- **EXERCISE BRIEF**
From the listing below, return each line that includes "eapply".

------------------------------------

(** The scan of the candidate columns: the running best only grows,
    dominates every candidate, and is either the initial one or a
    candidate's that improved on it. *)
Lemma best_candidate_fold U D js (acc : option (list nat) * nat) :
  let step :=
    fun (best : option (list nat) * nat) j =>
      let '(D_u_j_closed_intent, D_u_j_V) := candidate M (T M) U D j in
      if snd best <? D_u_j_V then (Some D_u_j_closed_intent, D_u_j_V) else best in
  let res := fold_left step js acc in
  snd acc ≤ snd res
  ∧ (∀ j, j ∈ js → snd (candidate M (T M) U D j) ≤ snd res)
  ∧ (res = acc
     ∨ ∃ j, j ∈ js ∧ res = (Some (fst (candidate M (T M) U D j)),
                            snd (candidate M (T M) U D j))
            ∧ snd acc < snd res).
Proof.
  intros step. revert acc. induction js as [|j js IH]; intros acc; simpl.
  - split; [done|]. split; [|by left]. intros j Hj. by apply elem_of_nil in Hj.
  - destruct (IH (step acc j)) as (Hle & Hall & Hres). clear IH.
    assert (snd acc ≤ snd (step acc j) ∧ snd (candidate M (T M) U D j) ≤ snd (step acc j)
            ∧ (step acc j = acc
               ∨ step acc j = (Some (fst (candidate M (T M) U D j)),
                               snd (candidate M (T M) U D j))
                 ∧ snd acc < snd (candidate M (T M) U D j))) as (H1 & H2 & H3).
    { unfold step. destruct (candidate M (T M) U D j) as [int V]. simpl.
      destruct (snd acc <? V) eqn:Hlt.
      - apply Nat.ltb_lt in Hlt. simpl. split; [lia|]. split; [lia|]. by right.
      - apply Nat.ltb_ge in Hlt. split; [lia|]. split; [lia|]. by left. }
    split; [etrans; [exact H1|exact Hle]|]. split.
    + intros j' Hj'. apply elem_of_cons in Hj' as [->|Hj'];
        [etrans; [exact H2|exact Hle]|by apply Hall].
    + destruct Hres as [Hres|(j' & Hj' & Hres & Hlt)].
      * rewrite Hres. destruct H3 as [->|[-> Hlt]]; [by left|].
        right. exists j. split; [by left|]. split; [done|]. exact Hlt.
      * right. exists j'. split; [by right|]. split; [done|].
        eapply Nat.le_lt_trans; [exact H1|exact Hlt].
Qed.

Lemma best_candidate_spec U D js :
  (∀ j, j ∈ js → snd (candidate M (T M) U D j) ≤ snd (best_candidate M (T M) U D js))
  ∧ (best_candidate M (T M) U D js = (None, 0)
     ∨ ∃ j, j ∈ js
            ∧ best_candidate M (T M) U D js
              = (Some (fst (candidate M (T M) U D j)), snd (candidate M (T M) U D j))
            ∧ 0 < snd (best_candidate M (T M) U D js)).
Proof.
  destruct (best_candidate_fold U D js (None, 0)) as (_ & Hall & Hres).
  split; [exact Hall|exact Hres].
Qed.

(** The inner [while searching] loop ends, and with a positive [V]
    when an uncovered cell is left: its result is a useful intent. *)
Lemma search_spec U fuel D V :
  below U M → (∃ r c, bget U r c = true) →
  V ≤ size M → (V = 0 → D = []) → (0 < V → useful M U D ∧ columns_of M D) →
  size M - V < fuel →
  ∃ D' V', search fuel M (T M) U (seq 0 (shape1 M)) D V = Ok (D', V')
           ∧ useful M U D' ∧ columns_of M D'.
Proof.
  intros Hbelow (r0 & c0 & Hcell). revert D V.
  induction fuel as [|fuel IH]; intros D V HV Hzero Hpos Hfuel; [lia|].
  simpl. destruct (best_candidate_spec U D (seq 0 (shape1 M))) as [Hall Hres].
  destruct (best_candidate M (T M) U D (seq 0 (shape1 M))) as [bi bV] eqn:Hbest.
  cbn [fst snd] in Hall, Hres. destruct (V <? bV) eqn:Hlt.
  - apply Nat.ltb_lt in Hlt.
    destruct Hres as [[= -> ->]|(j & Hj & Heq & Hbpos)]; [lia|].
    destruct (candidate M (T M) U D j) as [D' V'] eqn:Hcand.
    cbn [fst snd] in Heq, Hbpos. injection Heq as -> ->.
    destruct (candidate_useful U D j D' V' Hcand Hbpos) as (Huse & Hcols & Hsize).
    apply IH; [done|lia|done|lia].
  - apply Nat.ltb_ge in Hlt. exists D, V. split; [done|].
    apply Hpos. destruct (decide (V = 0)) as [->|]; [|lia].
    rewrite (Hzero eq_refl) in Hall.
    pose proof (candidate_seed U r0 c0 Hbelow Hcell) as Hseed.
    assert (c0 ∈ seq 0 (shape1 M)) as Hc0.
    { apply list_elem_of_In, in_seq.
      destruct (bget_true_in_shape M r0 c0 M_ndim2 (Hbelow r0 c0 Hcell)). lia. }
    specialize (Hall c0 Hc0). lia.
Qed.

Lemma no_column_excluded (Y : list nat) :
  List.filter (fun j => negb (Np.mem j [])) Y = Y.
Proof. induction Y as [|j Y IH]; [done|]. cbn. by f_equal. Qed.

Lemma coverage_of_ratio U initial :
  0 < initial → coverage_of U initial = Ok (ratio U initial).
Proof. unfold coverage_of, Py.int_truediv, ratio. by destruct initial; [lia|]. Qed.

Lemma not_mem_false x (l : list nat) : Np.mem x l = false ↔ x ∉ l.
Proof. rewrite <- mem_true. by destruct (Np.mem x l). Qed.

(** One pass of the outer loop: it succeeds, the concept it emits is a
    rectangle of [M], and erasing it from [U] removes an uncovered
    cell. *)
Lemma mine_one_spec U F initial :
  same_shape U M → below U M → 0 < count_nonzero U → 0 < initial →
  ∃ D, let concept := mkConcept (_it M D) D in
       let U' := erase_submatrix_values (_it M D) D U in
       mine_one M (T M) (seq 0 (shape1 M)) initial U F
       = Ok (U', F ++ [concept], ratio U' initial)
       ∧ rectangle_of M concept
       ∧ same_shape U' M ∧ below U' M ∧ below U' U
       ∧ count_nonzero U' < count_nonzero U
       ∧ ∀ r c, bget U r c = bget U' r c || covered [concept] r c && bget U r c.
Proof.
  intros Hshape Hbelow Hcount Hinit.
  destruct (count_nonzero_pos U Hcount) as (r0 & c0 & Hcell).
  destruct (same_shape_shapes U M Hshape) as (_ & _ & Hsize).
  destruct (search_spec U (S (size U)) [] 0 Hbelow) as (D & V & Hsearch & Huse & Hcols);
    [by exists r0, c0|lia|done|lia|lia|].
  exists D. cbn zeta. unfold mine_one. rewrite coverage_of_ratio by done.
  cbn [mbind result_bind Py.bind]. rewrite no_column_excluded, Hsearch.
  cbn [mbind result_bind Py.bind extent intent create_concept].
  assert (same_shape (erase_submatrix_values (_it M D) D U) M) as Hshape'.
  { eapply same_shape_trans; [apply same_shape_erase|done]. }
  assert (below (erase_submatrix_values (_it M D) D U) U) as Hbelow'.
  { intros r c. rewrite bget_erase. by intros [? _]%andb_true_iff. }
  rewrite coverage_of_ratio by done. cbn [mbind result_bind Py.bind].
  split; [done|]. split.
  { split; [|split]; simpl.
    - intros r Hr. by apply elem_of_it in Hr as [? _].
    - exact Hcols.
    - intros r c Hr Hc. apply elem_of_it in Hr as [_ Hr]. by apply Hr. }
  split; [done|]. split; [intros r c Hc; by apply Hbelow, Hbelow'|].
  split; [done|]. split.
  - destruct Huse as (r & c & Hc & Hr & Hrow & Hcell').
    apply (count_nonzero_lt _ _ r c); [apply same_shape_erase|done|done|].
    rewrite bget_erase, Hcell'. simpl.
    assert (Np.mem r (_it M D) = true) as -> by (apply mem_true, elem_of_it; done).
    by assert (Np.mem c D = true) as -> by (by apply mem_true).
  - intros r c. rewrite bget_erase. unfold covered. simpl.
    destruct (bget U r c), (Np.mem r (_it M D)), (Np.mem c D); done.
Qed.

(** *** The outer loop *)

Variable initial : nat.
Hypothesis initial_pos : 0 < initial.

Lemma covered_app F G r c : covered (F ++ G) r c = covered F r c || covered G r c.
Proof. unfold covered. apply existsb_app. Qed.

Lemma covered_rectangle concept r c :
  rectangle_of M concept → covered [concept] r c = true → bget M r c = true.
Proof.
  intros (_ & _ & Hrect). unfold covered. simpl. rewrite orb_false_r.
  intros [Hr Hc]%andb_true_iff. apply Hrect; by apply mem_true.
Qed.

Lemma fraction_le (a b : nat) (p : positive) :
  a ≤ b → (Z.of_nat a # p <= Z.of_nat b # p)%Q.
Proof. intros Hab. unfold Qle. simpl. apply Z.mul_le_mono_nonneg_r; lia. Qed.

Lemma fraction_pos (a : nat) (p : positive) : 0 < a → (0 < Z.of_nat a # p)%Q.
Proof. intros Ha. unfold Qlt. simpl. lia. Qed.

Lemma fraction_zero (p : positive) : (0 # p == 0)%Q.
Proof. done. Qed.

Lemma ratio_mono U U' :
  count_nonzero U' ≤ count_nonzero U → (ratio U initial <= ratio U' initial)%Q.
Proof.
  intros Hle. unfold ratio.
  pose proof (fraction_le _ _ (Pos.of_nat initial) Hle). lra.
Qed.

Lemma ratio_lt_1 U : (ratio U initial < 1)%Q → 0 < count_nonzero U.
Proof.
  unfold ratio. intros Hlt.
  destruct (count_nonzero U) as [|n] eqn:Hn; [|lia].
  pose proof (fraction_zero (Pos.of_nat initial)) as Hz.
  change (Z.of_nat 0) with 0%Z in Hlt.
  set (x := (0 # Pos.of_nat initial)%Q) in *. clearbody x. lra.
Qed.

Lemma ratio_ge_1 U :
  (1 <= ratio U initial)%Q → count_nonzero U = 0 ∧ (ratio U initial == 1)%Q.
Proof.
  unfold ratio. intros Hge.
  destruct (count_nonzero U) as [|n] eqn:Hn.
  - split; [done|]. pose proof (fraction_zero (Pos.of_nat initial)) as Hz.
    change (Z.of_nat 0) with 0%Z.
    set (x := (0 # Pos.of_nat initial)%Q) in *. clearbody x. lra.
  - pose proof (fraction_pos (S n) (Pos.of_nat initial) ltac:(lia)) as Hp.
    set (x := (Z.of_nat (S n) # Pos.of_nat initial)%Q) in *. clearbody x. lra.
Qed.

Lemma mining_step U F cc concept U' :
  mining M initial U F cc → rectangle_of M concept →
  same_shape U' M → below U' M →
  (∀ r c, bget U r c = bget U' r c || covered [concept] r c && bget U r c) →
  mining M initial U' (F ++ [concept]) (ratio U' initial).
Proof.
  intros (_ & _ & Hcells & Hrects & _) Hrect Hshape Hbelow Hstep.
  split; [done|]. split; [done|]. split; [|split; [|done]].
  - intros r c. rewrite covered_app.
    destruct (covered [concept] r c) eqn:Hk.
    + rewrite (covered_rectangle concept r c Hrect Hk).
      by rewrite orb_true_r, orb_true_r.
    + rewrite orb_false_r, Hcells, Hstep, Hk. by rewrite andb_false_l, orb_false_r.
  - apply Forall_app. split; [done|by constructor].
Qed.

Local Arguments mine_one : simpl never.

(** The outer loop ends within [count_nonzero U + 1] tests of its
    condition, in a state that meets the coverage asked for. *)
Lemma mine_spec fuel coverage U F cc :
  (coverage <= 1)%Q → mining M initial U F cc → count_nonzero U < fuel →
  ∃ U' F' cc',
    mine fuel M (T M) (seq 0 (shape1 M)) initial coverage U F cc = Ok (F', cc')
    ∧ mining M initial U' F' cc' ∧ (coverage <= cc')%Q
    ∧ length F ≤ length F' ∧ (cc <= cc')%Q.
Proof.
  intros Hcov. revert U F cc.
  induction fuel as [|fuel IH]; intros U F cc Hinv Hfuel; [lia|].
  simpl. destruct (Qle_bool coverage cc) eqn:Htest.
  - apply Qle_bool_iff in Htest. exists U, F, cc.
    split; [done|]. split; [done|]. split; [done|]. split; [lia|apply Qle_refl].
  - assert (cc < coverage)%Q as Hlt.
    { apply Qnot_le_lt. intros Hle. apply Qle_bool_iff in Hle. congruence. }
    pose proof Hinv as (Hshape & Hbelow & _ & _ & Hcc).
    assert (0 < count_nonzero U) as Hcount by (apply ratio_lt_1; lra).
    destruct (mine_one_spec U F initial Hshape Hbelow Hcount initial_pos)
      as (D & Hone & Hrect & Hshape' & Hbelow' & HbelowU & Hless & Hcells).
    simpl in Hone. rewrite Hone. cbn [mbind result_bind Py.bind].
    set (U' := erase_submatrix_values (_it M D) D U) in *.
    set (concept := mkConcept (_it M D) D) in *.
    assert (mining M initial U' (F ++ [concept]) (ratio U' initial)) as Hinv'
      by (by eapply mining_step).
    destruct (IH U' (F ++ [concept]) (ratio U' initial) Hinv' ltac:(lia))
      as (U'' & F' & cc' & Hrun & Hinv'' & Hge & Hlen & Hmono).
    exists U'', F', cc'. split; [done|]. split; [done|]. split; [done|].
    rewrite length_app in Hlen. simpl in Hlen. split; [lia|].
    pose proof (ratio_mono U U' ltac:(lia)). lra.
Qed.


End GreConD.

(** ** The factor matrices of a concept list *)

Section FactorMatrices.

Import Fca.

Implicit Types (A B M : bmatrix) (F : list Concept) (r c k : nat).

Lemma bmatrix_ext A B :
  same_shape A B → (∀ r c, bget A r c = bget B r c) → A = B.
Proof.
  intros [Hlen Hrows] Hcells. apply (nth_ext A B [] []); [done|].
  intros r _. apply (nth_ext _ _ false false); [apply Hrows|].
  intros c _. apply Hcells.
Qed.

------------------------------------

- **RESPONSE TO THIS EXERCISE**
        eapply Nat.le_lt_trans; [exact H1|exact Hlt].
  { eapply same_shape_trans; [apply same_shape_erase|done]. }
      by (by eapply mining_step).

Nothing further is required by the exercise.